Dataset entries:
<<<<

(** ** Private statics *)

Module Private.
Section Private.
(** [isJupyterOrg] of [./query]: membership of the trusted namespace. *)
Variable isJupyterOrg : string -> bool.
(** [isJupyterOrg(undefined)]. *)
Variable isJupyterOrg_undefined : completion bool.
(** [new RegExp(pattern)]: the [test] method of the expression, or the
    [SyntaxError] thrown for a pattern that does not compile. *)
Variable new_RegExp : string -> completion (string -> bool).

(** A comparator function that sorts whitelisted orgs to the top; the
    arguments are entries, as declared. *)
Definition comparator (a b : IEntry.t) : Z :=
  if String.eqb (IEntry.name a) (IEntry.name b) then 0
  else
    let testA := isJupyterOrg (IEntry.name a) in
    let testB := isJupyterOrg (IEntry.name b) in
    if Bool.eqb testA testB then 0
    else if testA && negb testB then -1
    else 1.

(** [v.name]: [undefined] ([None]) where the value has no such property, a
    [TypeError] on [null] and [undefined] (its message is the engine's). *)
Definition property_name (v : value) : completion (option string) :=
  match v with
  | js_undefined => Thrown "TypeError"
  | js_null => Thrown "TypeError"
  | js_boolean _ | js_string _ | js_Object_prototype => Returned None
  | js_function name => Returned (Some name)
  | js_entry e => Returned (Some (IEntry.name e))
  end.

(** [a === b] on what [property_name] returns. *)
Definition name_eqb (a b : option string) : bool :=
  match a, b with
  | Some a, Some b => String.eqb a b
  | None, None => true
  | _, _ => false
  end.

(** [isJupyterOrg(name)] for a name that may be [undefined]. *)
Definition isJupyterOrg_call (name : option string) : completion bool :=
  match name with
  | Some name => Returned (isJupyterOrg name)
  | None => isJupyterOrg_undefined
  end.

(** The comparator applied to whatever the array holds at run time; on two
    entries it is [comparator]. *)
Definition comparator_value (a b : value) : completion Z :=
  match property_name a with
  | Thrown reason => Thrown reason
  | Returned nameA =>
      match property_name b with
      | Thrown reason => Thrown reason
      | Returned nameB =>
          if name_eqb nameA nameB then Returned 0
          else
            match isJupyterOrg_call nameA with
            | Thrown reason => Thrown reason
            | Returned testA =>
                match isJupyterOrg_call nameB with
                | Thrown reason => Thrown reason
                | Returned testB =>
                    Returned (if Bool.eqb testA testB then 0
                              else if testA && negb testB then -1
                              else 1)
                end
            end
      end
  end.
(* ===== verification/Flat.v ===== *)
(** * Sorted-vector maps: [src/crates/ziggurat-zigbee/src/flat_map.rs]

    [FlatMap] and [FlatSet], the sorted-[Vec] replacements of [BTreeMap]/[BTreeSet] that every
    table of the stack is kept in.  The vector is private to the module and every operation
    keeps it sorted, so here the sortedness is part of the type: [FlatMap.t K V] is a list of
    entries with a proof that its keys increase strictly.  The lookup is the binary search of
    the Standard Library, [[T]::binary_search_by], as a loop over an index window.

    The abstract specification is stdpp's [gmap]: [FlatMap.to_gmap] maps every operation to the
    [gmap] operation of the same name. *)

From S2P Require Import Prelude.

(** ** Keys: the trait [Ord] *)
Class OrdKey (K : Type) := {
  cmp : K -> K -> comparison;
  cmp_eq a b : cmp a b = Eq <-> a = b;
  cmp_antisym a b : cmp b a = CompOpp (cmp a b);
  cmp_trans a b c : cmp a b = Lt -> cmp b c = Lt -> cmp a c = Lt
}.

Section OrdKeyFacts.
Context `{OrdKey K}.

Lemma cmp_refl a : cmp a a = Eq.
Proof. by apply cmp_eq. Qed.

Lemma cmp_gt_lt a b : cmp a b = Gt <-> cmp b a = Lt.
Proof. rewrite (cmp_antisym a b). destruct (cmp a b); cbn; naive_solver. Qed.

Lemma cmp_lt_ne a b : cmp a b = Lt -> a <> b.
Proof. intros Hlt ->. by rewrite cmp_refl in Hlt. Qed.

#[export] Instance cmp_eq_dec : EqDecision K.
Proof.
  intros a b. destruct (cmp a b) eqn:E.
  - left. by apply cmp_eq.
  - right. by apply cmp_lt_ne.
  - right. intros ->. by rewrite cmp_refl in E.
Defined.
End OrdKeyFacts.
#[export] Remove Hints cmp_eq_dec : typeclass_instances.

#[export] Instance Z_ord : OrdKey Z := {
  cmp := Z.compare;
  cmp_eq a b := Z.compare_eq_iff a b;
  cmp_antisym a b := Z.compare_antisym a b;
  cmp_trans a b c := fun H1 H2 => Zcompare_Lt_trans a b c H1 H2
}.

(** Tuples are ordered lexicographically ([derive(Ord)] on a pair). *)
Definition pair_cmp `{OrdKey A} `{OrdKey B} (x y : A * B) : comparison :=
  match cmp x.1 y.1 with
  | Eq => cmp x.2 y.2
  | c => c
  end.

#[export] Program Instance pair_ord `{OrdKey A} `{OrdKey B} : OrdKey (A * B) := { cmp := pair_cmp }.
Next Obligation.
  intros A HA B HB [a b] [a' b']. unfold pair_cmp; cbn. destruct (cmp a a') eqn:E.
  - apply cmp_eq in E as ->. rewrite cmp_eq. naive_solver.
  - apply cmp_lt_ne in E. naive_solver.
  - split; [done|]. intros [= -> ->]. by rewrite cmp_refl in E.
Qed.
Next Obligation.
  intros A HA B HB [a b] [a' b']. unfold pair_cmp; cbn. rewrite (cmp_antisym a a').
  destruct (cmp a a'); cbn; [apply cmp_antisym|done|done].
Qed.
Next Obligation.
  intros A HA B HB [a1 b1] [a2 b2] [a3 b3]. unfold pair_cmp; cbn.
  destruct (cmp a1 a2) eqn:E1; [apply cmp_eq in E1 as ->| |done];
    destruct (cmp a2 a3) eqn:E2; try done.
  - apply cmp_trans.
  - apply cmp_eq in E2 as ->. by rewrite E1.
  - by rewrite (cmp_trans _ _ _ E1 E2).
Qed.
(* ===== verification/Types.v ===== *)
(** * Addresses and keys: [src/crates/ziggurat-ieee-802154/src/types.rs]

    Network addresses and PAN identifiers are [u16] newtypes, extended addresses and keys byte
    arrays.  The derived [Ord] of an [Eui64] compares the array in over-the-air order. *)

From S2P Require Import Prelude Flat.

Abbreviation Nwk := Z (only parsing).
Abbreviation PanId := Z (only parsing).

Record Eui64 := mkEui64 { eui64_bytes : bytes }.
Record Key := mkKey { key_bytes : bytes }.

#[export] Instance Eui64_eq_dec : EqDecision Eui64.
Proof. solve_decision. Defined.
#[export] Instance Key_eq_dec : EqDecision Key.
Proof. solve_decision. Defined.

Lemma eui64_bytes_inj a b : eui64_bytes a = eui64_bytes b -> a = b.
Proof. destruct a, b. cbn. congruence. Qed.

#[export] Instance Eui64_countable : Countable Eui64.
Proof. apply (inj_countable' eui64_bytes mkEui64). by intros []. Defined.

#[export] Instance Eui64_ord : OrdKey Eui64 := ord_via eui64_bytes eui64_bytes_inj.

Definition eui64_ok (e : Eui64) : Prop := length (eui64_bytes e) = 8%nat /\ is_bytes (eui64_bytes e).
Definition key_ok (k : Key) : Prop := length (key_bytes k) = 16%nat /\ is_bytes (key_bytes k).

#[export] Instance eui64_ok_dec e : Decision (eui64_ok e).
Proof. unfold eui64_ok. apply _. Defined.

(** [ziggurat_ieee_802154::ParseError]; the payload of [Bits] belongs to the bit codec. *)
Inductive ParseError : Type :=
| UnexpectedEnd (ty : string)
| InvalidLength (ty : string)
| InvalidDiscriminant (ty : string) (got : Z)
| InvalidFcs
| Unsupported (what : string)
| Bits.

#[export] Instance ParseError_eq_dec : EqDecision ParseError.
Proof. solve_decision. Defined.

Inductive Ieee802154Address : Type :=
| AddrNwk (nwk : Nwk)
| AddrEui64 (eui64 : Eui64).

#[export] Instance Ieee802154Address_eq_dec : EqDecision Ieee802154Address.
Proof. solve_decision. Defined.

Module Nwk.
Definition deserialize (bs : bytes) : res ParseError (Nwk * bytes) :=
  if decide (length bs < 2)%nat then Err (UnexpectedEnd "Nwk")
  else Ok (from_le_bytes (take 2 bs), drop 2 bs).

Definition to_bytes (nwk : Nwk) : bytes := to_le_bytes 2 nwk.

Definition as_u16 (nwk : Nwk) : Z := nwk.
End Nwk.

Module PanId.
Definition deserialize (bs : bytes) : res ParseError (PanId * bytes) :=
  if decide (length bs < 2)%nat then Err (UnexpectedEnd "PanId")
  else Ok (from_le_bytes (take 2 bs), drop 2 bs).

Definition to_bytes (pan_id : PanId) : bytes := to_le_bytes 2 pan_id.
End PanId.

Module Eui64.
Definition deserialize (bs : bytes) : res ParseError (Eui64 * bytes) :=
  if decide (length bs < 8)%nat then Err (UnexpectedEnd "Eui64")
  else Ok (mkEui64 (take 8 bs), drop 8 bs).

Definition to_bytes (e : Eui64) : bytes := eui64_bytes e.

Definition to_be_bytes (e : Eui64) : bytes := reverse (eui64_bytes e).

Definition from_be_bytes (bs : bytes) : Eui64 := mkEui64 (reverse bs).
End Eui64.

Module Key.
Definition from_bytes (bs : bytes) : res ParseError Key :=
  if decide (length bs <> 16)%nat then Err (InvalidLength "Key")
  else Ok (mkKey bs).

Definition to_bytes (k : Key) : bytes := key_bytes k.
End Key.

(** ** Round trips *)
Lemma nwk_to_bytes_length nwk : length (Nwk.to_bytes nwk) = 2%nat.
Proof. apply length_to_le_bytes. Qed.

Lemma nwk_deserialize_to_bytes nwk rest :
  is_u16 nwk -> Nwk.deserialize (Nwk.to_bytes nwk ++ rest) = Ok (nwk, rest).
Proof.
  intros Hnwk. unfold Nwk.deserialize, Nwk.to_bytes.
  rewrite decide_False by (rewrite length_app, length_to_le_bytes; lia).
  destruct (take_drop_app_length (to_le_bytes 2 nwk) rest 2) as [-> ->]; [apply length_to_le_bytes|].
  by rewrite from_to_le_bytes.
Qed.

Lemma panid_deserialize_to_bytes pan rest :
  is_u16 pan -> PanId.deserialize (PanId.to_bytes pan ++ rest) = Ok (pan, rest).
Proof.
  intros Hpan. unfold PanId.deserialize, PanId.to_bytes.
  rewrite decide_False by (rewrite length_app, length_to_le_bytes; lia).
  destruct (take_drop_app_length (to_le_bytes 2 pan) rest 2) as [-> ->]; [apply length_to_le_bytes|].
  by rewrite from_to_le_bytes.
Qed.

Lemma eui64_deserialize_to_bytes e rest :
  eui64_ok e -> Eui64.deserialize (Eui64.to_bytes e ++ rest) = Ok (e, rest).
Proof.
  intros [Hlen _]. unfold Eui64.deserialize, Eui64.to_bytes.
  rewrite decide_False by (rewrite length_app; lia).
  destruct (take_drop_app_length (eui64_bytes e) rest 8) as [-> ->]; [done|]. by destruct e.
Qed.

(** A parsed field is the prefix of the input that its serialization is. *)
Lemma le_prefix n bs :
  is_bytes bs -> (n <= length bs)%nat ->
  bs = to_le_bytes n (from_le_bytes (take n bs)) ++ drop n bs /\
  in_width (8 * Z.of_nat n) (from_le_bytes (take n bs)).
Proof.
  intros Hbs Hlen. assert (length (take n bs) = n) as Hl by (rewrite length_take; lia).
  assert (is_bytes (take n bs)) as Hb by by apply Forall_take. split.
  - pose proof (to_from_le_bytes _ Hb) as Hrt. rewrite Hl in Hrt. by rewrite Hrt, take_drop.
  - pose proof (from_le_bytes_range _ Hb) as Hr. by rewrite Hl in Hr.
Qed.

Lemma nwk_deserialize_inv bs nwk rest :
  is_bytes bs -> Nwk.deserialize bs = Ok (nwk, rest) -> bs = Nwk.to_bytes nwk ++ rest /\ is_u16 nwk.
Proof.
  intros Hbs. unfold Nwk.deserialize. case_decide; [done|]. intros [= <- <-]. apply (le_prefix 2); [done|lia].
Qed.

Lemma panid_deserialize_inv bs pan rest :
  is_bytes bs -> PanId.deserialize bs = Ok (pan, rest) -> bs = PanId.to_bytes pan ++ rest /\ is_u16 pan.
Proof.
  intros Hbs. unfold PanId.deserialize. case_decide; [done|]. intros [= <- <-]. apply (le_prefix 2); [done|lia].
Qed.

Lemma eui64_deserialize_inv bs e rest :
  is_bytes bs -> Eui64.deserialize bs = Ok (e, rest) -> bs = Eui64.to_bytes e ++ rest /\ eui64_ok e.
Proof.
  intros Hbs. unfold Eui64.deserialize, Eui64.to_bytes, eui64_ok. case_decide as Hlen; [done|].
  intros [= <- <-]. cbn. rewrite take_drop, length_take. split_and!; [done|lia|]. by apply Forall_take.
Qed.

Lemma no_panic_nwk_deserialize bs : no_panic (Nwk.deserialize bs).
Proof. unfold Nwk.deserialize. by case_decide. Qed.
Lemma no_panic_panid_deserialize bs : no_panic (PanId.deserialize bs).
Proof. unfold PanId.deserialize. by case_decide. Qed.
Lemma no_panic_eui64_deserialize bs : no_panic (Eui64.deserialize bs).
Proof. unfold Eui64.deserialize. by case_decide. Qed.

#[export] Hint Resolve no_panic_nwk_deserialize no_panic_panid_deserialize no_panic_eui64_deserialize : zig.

>>>>

Copy the entries above exactly, but only from the line holding "intros A HA B HB [a1" through the line holding "Record Eui64 := mkEui64", both included.

**REPLY TO THE EXERCISE**
  intros A HA B HB [a1 b1] [a2 b2] [a3 b3]. unfold pair_cmp; cbn.
  destruct (cmp a1 a2) eqn:E1; [apply cmp_eq in E1 as ->| |done];
    destruct (cmp a2 a3) eqn:E2; try done.
  - apply cmp_trans.
  - apply cmp_eq in E2 as ->. by rewrite E1.
  - by rewrite (cmp_trans _ _ _ E1 E2).
Qed.
(* ===== verification/Types.v ===== *)
(** * Addresses and keys: [src/crates/ziggurat-ieee-802154/src/types.rs]

    Network addresses and PAN identifiers are [u16] newtypes, extended addresses and keys byte
    arrays.  The derived [Ord] of an [Eui64] compares the array in over-the-air order. *)

From S2P Require Import Prelude Flat.

Abbreviation Nwk := Z (only parsing).
Abbreviation PanId := Z (only parsing).

Record Eui64 := mkEui64 { eui64_bytes : bytes }.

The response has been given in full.